LUMPS “Curses!” (King Pizza)




“Curses!” I repeat after looking at the cover of this swell little tape out of the thriving garage/punk/pop scene percolating in Brooklyn, which is as obvious as it is sort of stupid to even mention at this point in time. You say “Brooklyn,” you think of bands like Lumps, having great times, releasing music on King Pizza Records. I was young once. I understand. I turn to the gigantic bird that has just landed on my shoulder (is that an Andean condor?) and wonder aloud whether the music of Lumps would be eminently enjoyable to the younger me. It leans its head close and concurs in a series of exhalations rasping from its throat. (It’s not going to screech in my ear, it’s my friend.) It reminds me that we’re all in a cartoon, and that Lumps and King Pizza are just extensions of things like Archie comics and Scooby Doo and other Hanna-Barbera constructions. I look again at the (admittedly very cool) comic book art of the cover and realize that it’s real life, not a comic book, and the condor is right, my half-assed ruminations on Brooklyn and stereotypes of the people who live there have brought a sort of storybook-within-myself to life, and comic art and real life have converged. I stare now at the photorealistic image that graces the cover of Curses!, and I begin to feel terrified as understanding dawns that these are real creatures and that is a real person in bed who is being menaced by them.

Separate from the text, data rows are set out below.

Lemma emitted_categories_witness :
  (extract_from_excel (H := ascii_lib) (u "a") (u "a.xlsx") [plain_sheet] init).1
  = inr [ {| ecole := u "a"; ecole_normalized := u "A"; agent := None;
             periode := None; type_repas := Some (u "Enfants");
             categorie := u "Standard"; jour_semaine := u "Lundi";
             quantite := 10; source_fichier := u "a.xlsx" |} ]
  ∧ u "Standard" ∈ categories.
Proof.
  assert ((extract_from_excel (H := ascii_lib) (u "a") (u "a.xlsx") [plain_sheet] init).1
          = inr [ {| ecole := u "a"; ecole_normalized := u "A"; agent := None;
             periode := None; type_repas := Some (u "Enfants");
             categorie := u "Standard"; jour_semaine := u "Lundi";
             quantite := 10; source_fichier := u "a.xlsx" |} ]) as He by (by vm_compute).
  split; [done|].
  destruct (extract_from_excel (H := ascii_lib) (u "a") (u "a.xlsx") [plain_sheet] init)
    as [res self'] eqn:E.
  simpl in He. subst res.
  refine (proj1 (emitted_categories (H := ascii_lib)) _ _ _ _ _ _
            {| ecole := u "a"; ecole_normalized := u "A"; agent := None;
               periode := None; type_repas := Some (u "Enfants");
               categorie := u "Standard"; jour_semaine := u "Lundi";
               quantite := 10; source_fichier := u "a.xlsx" |} E _).
  left.
Defined.

(** C4, as stated, fails: of five files where only the third raises, the
    first yields no record; it is counted neither as processed nor as
    errored, and the processed counter ends at 3. *)
Lemma file_without_records_is_not_processed :
  is_failed <$> (outcome_of (H := ascii_lib) no_fault init <$> one_empty_one_broken)
  = [false; false; true; false; false]
  ∧ (run (H := ascii_lib) no_fault one_empty_one_broken init).1
    = Some {| files_processed := 3; files_total := 5; files_errored := 1;
              records_total := 9 |}.
Proof. split; by vm_compute. Qed.
(** * Scholarship tracker: the record store, the run pipeline and its
      configuration checks, embedded from [scholarship_tracker.py].

    The development follows the layout of the Python module:

    - [Hashlib]: the MD5 digest that [Database.add_scholarship] uses to
      derive a row id ([hashlib.md5(...).hexdigest()]);
    - [Clock]: naive calendar datetimes, Python's [isoformat] and SQLite's
      [datetime('now', '-7 days')] text;
    - [Database]: the [scholarships] table and the methods of the class;
    - [Str]: the Python string methods the pipeline calls;
    - [Run]: exceptions, the log, and the functions of the pipeline
      ([fetch_*], [process_with_gemini], [send_email], [main]) over an
      explicit record of what the outside world answers.

    Definitions come first; the properties proved about them follow. *)

From Stdlib Require Import ZArith List String Ascii Bool Lia Arith.
Import ListNotations.

Local Open Scope string_scope.
Local Open Scope list_scope.
Local Open Scope Z_scope.

(* ===================================================================== *)
(** ** MD5, as computed by [hashlib.md5(data).hexdigest()] *)
(* ===================================================================== *)

Module Hashlib.
Lemma pauli_block_sigma_norm_sign_z_witness :
  ∃ Mz,
    (t ← np_sub (upup 2 1 example_4x2) (dndn 2 1 example_4x2);
     Ok (np_divr t 2))%R = Ok Mz ∧
    (∃ MI Mx My, pauli_block_all example_4x2 = Ok (MI, Mx, My, Mz)) ∧
    pauli_block_sigma_norm example_4x2
    = Ok (np_scale Mz (np_sign (np_trace Mz))).
Proof.
  apply (pauli_block_sigma_norm_sign_z 2 1 example_4x2).
  split; [split|]; simpl; [done|repeat constructor|done].
Defined.

(** The vector part of [s1] is [(1, 0, 0)], of norm one, and its z block
    is zero. *)
Example pauli_block_sigma_norm_s1 :
  pauli_block_all s1
  = Ok (np_zeros 1 1, np_full 1 1 Cone, np_zeros 1 1, np_zeros 1 1) ∧
  pauli_block_sigma_norm s1 = Ok (np_zeros 1 1).
Proof. split; compute_done. Qed.

(** A z block with entries of both signs keeps them. *)
Example pauli_block_sigma_norm_mixed :
  pauli_block_sigma_norm
    (np_array [[Cint 4 0; Cint 0 0; Cint 0 0; Cint 0 0];
               [Cint 0 0; Cint (-2) 0; Cint 0 0; Cint 0 0];
               [Cint 0 0; Cint 0 0; Cint 0 0; Cint 0 0];
               [Cint 0 0; Cint 0 0; Cint 0 0; Cint 0 0]])
  = Ok (np_array [[Cint 2 0; Cint 0 0]; [Cint 0 0; Cint (-1) 0]]).
Proof. compute_done. Qed.

Lemma np_scale_zero A :
  wf A → np_scale A Czero = np_zeros (nrows A) (ncols A).
Proof.
  intros [Hr Hc]. unfold np_scale, np_map, np_zeros, np_full. f_equal.
  rewrite <-Hr. clear Hr. induction Hc as [|r R Hlen _ IH]; csimpl; [done|].
  rewrite IH. f_equal. rewrite <-Hlen.
  apply const_fmap. intros. apply Cmul_zero_r.
Qed.

(** Well-formedness is kept by slicing and by broadcasting, whatever the
    shapes are. *)
Lemma slice_index_le n len : slice_index n len ≤ len.
Proof. unfold slice_index. case_decide; lia. Qed.

Lemma length_py_slice {A} (s : slice) (len : nat) (l : list A) :
  length l = len → length (py_slice s len l) = slice_len s len.
Proof.
  intros Hlen. unfold py_slice, slice_len.
  rewrite length_take, length_drop, Hlen.
  assert (slice_stop s len ≤ len); [|lia].
  unfold slice_stop. destruct s as [lo [hi|]]; simpl; [|done].
  apply slice_index_le.
Qed.

Lemma wf_getitem A rs cs : wf A → wf (getitem A rs cs).
Proof.
  intros [Hr Hc]. split; simpl.
  - by rewrite length_fmap, length_py_slice.
  - apply Forall_fmap, Forall_take, Forall_drop.
    eapply Forall_impl; [exact Hc|].
    intros r Hlen; simpl in *. by apply length_py_slice.
Qed.

Lemma bdim_Some a b r :
  bdim a b = Some r → (a = r ∨ a = 1) ∧ (b = r ∨ b = 1).
Proof. unfold bdim. repeat case_decide; naive_solver. Qed.

Lemma length_stretch {A} (n : nat) (l : list A) :
  length l = n ∨ length l = 1 → length (stretch n l) = n.
Proof.
  destruct l as [|x [|y l]]; simpl; intros [?|?]; try done.
  all: by rewrite length_replicate.
Qed.
Lemma toNotEqual_outcome this w h value message :
  wrappers h !! this = Some w ->
  toNotEqual this value message h
  = (if isEqual (actual w) value
     then Throw (assertion_failure message "Expected %s to not equal %s"
                   (actual w) value)
     else Return this, h).
Proof.
  intros Hw. unfold toNotEqual.
  rewrite (read_assert_return this w h (fun a => negb (isEqual a value))
             _ (fun a => [a; value]) Hw).
  by destruct (isEqual (actual w) value).
Qed.

(** X3.  On a live wrapper [toEqual] passes exactly when [isEqual] holds
    of the subject and the argument and [toNotEqual] exactly when it does
    not, so exactly one of the two passes; neither changes the store; and
    the error [toEqual] rethrows keeps the name and the message of the
    assertion failure, rendered from the caller's message or the default
    one. *)
Theorem toEqual_toNotEqual_complement this w h value message message' :
  wrappers h !! this = Some w ->
  passes (toEqual this value message) h = isEqual (actual w) value /\
  passes (toNotEqual this value message') h
  = negb (passes (toEqual this value message) h) /\
  (toEqual this value message h).2 = h /\
  (toNotEqual this value message' h).2 = h /\
  (forall e, thrown (toEqual this value message) h = Some e ->
     err_name e = "Error" /\
     err_message e
     = err_message (assertion_failure message "Expected %s to equal %s"
                      (actual w) value)).
Proof.
  intros Hw. unfold passes, thrown.
  rewrite (toEqual_outcome _ _ _ _ _ Hw), (toNotEqual_outcome _ _ _ _ _ Hw).
  destruct (isEqual (actual w) value); simpl.
  - by repeat split.
  - split; [done | split; [done | split; [done | split; [done|]]]].
    by intros e [= <-].
Qed.

End Complements.

(** An instance of X2: the empty string does not exist. *)
Lemma toExist_toNotExist_complement_witness :
  let e := Sample.expect (VString EmptyString) in
  passes (toExist (H := Sample.collaborators) e.1 VUndefined) e.2 = false /\
  passes (toNotExist (H := Sample.collaborators) e.1 VUndefined) e.2 = true.
Proof.
  intros e.
  destruct (toExist_toNotExist_complement (H := Sample.collaborators) e.1
              (mkExpectation (VString EmptyString) VUndefined VUndefined)
              e.2 VUndefined VUndefined eq_refl) as (Hexist & Hnot & _).
  by rewrite Hnot, Hexist.
Defined.

(** An instance of X3: two arrays, equal element for element. *)
Lemma toEqual_toNotEqual_complement_witness :
  let e := Sample.expect (VArray 5 [VString "a"; VString "b"]) in
  let other := VArray 6 [VString "a"; VString "b"] in
  passes (toEqual (H := Sample.collaborators) e.1 other VUndefined) e.2 = true /\
  passes (toNotEqual (H := Sample.collaborators) e.1 other VUndefined) e.2
  = false.
Proof.
  intros e other.
  destruct (toEqual_toNotEqual_complement (H := Sample.collaborators) e.1
              (mkExpectation (VArray 5 [VString "a"; VString "b"])
                 VUndefined VUndefined)
              e.2 other VUndefined VUndefined eq_refl) as (Heq & Hne & _).
  by rewrite Hne, Heq.
Defined.

(** ** Usage errors and complements of the other pairs *)

Section Pairs.

Context `{Collaborators}.

Lemma this_context_live this w h :
  wrappers h !! this = Some w -> this_context this h = (Return (context w), h).
Proof. intros Hw. unfold this_context, bind, read_this. by rewrite Hw. Qed.

Lemma this_args_live this w h :
  wrappers h !! this = Some w -> this_args this h = (Return (args w), h).
Proof. intros Hw. unfold this_args, bind, read_this. by rewrite Hw. Qed.

Lemma toThrow_outcome this w h value message :
  wrappers h !! this = Some w ->
  toThrow this value message h
  = (if negb (isFunction (actual w))
     then Throw (new_Error (render
            (VString ("The " ++ quoted "actual" ++
               " argument in expect(actual).toThrow() must be a function, %s was given"))
            [actual w]))
     else if functionThrows (actual w) (context w) (args w) value
     then Return this
     else Throw (assertion_failure message "Expected %s to throw %s"
                   (actual w) (js_or value (VString "an error"))), h).
Proof.
  intros Hw. unfold toThrow.
  unfold bind at 1. rewrite (this_actual_live _ _ _ Hw).
  unfold bind at 1, assert at 1. destruct (isFunction (actual w)); [|done].
  unfold ret at 1.
  unfold bind at 1. rewrite (this_context_live _ _ _ Hw).
  unfold bind at 1. rewrite (this_args_live _ _ _ Hw).
  unfold bind, assert. by destruct (functionThrows _ _ _ _).
Qed.

Lemma toNotThrow_outcome this w h value message :
  wrappers h !! this = Some w ->
  toNotThrow this value message h
  = (if negb (isFunction (actual w))
     then Throw (new_Error (render
            (VString ("The " ++ quoted "actual" ++
               " argument in expect(actual).toNotThrow() must be a function, %s was given"))
            [actual w]))
     else if functionThrows (actual w) (context w) (args w) value
     then Throw (assertion_failure message "Expected %s to not throw %s"
                   (actual w) (js_or value (VString "an error")))
     else Return this, h).
Proof.
  intros Hw. unfold toNotThrow.
  unfold bind at 1. rewrite (this_actual_live _ _ _ Hw).
  unfold bind at 1, assert at 1. destruct (isFunction (actual w)); [|done].
  unfold ret at 1.
  unfold bind at 1. rewrite (this_context_live _ _ _ Hw).
  unfold bind at 1. rewrite (this_args_live _ _ _ Hw).
  unfold bind, assert. by destruct (functionThrows _ _ _ _).
Qed.

(** X4.  On a live wrapper whose subject is no function, [toThrow] and
    [toNotThrow] throw their usage error, rendered over the subject,
    whatever the expected error and the message.  On a function,
    [toThrow] passes exactly when [functionThrows] holds of the subject,
    the stored context, the stored argument list and the expected error,
    [toNotThrow] passes exactly when [toThrow] fails, and the failure of
    [toThrow] names the expected error, or 'an error' when none is
    given. *)
Theorem toThrow_toNotThrow_contract this w h value message message' :
  wrappers h !! this = Some w ->
  (isFunction (actual w) = false ->
   toThrow this value message h
   = (Throw (new_Error (render
        (VString ("The " ++ quoted "actual" ++
           " argument in expect(actual).toThrow() must be a function, %s was given"))
        [actual w])), h) /\
   toNotThrow this value message' h
   = (Throw (new_Error (render
        (VString ("The " ++ quoted "actual" ++
           " argument in expect(actual).toNotThrow() must be a function, %s was given"))
        [actual w])), h)) /\
  (isFunction (actual w) = true ->
   passes (toThrow this value message) h
   = functionThrows (actual w) (context w) (args w) value /\
   passes (toNotThrow this value message') h
   = negb (passes (toThrow this value message) h) /\
   (functionThrows (actual w) (context w) (args w) value = false ->
    thrown (toThrow this value message) h
    = Some (new_Error (render
              (js_or message (VString "Expected %s to throw %s"))
              [actual w; js_or value (VString "an error")])))).
Proof.
  intros Hw. unfold passes, thrown.
  rewrite (toThrow_outcome _ _ _ _ _ Hw), (toNotThrow_outcome _ _ _ _ _ Hw).
  split; intros ->; simpl; [done|].
  by destruct (functionThrows _ _ _ _).
Qed.

(** X5.  With a type argument that is neither a function nor a string,
    [toBeA] and [toNotBeA] throw their usage error before they look at
    the wrapper, on any store.  With a function or a string, on a live
    wrapper, [toBeA] passes exactly when [isA] holds of the subject and
    the type, and [toNotBeA] passes exactly when [toBeA] fails. *)
Theorem toBeA_toNotBeA_contract this w h value message message' :
  wrappers h !! this = Some w ->
  ((isFunction value || String.eqb (typeof value) "string") = false ->
   forall this' h',
     toBeA this' value message h'
     = (Throw (usage_error ("The " ++ quoted "value" ++
          " argument in toBeA(value) must be a function or a string")), h') /\
     toNotBeA this' value message' h'
     = (Throw (usage_error ("The " ++ quoted "value" ++
          " argument in toNotBeA(value) must be a function or a string")), h')) /\
  ((isFunction value || String.eqb (typeof value) "string") = true ->
   passes (toBeA this value message) h = isA (actual w) value /\
   passes (toNotBeA this value message') h
   = negb (passes (toBeA this value message) h)).
Proof.
  intros Hw. split; intros Hv.
  - intros this' h'. unfold toBeA, toNotBeA.
    split; unfold bind at 1; by rewrite Hv.
  - unfold passes.
    rewrite (toBeA_outcome _ _ _ _ _ Hw Hv), (toNotBeA_outcome _ _ _ _ _ Hw Hv).
    by destruct (isA (actual w) value).
Qed.

(** The common shape of [toMatch] and [toNotMatch]. *)
Lemma match_outcome this w h (c2 : bool) (c3 : jsval -> bool)
    (t1 t2 template : jsval) (values : jsval -> list jsval) :
  wrappers h !! this = Some w ->
  (a <- this_actual this ;;
   assert (String.eqb (typeof a) "string") t1 [] ;;
   assert c2 t2 [] ;;
   assert (c3 a) template (values a) ;;
   ret this) h
  = (if negb (String.eqb (typeof (actual w)) "string")
     then Throw (new_Error (render t1 []))
     else if negb c2 then Throw (new_Error (render t2 []))
     else if c3 (actual w) then Return this
     else Throw (new_Error (render template (values (actual w)))), h).
Proof.
  intros Hw. unfold bind at 1. rewrite (this_actual_live _ _ _ Hw).
  unfold bind, assert.
  destruct (String.eqb (typeof (actual w)) "string"); [|done].
  destruct c2; [|done]. by destruct (c3 (actual w)).
Qed.
(** * lab3: a chained hash table under a table-wide lock (v1) and under
      per-bucket locks (v2)

    A shallow embedding of [hash-table-v1.c] and [hash-table-v2.c], the
    properties of the calls of one thread, and the insertions of several
    threads as an interleaving of the steps of [add_entry].

    Conventions of the embedding.
    - A [const char *] is an address ([Z], [NULL] is 0).  The strings the
      caller owns live in a [memory]: a finite map from the address of a
      buffer to the string stored there (its bytes up to the terminator).
      The table keeps the caller's pointer, so every string comparison goes
      through the memory that is current at the time of the call.
    - An [SLIST] chain is the list of its nodes, head first; a pointer to a
      node of a chain is the position of the node in the chain; a pointer
      [&entries[index]] is the index.
    - A C function that may stop the process, or wait for a mutex, returns
      an [outcome].
    - The results of the calls into libc whose answer is decided by the
      system ([calloc], [pthread_mutex_init]) are arguments of the function
      that makes the call. *)

From Stdlib Require Import ZArith String Ascii Lia.
From stdpp Require Import base option list gmap strings.

Local Open Scope Z_scope.

(** ** Process outcomes *)

Inductive outcome (A : Type) : Type :=
  | Returns (a : A)   (* the call returns *)
  | Aborted           (* a failed [assert] *)
  | Exited            (* [perror(...); exit(EXIT_FAILURE)] *)
  | Undefined         (* undefined behaviour: an invalid pointer is read or written *)
  | Blocked.          (* the call waits for a mutex that is held *)
Arguments Returns {A} a.
Arguments Aborted {A}.
Arguments Exited {A}.
Arguments Undefined {A}.
Arguments Blocked {A}.

#[global] Instance outcome_ret : MRet outcome := @Returns.
#[global] Instance outcome_bind : MBind outcome := λ A B f c,
  match c with
  | Returns a => f a
  | Aborted => Aborted
  | Exited => Exited
  | Undefined => Undefined
  | Blocked => Blocked
  end.

Definition assert (b : bool) : outcome unit :=
  if b then Returns () else Aborted.

(** ** Strings in the caller's memory *)

Abbreviation memory := (gmap Z string).

Definition NULL : Z := 0.

(** The string a [const char *] points to, when it points to one. *)
Definition string_at (m : memory) (p : Z) : option string :=
  if decide (p = NULL) then None else m !! p.

(** Reading through a [const char *]. *)
Definition load_string (m : memory) (p : Z) : outcome string :=
  match string_at m p with
  | Some s => Returns s
  | None => Undefined
  end.

(** [strcmp] of <string.h>, up to the sign of its result. *)
Definition strcmp (s1 s2 : string) : Z :=
  match String.compare s1 s2 with
  | Eq => 0
  | Lt => -1
  | Gt => 1
  end.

Each side is a curse, “Curse 1” and “Curse 2,” and each curse animates a subset of these vile creatures. There is a 5.5 song-per-curse ratio, and each one is a reminder of the cartoon chaos, the overdriven guitars a testament to Halloween horror and sugar-rush fun. Oh, I say to the condor, those real creatures menacing that real person are sort of lovable in a hell-has-come-for-us-on-Earth sort of way. I wonder if rock and roll has affected them with its communal spirit. The condor looks at me, great eyes boring into my very soul, and silently waits with me in its mesmerizing gaze. I am frozen as a thousand years pass by in a second while under the great bird’s spell. Real life dissolves and becomes a cartoon again. I’m a cartoon. Again? I’ll never really know. Curses indeed.